John Vasilakakos’s novel The Set-Up looks at the psychological trauma suffered by those charged over the Greek social security conspiracy case.

The Greek social security conspiracy case is one of the uncomfortable episodes in Australia’s race relations history.

Like the white Australia policy and the removal of Aboriginal children from their families, it raises questions about how tolerant we have been.

It was April 1978 when federal police raided the homes of hundreds of Greek Australians in Sydney.

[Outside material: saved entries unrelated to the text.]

Lemma keeps_throttle_view_process_message message :
  keeps throttle_view (process_message message).
Proof.
  unfold process_message, commandMap_subscript.
  repeat first [apply keeps_throttle_view_dispatch | keeps_step].
Qed.

(** X19.  The throttle stays sound for the whole session.  Soundness (the
    counter a non-negative [int], the accumulator unset or accepted) is kept
    by each of the three producers and by every message the reader
    processes, whether they return or fault: no command touches the
    counter, the accumulator or the desktop size.  The state that
    [wf_myrtille_start] sets up is sound, so every state of a session is. *)
Theorem throttle_stays_sound (p : producer) (message : string) (w : world) :
  throttle_ok w ->
  throttle_ok (final (produce p w))
  /\ throttle_ok (final (process_message message w)).
Proof.
  intros Hok. split.
  - destruct p as [region|adaptive|]; cbn [produce].
    + now apply send_region_throttle_ok.
    + eapply throttle_ok_view; [apply keeps_throttle_view_send_screen|exact Hok].
    + eapply throttle_ok_view; [apply keeps_throttle_view_send_cursor|exact Hok].
  - eapply throttle_ok_view; [apply keeps_throttle_view_process_message|exact Hok].
Qed.

End ThrottleInvariant.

Police believed up to 1,700 Greeks were involved in a conspiracy to defraud the social security system through invalid pensions j and sickness benefits.

Nearly 200 people were charged but only five people were convicted, and these were for minor offences.

Media reports from the period indicate the case cost $7.5 million and became the longest committal hearing in the English-speaking world, with an estimated 6.5 million words entered in transcript.

Author and academic John Vasilakakos extensively studied the incident and reached this conclusion:

‘All this proved one thing - the whole thing was initiated by a bias against migrants.’

The case provided the raw material for Mr Vasilikakos’s novel The Set-Up, the first English translation of which was launched in Brunswick last week.

Mr Vasilakakos, who lived in Brunswick for nearly 20 years, said the novel was a fictionalised account of the psychological trauma suffered by those charged over the conspiracy.

‘Eventually one person committed suicide because he couldn’t take the insult and the degradation to his name,’ he said.

‘What my novel is trying to expose is the psychological trauma that the migrant faces.’

Mr Vasilakakos has published nine books, including plays and volumes of criticism in Greek and English.

He said The Set-Up attracted attention when it was first published in Greek seven years ago.

He believes this English translation could have a similar impact, particularly in light of the Pauline Hanson-inspired resurgence in the race debate.

‘The important thing I want to stress is my hook hopes to prove one thing: all these extremists who are around now can never lead to a harmonious society, they can only lead to destruction and social upheaval.

‘We’ll never be able to have a homogenous society. The whole world is heading towards multi-culturalism, not just Australia, and it’s stupid to try and stop migration. All those people who think they can live in a vacuum - it’s just absurd.’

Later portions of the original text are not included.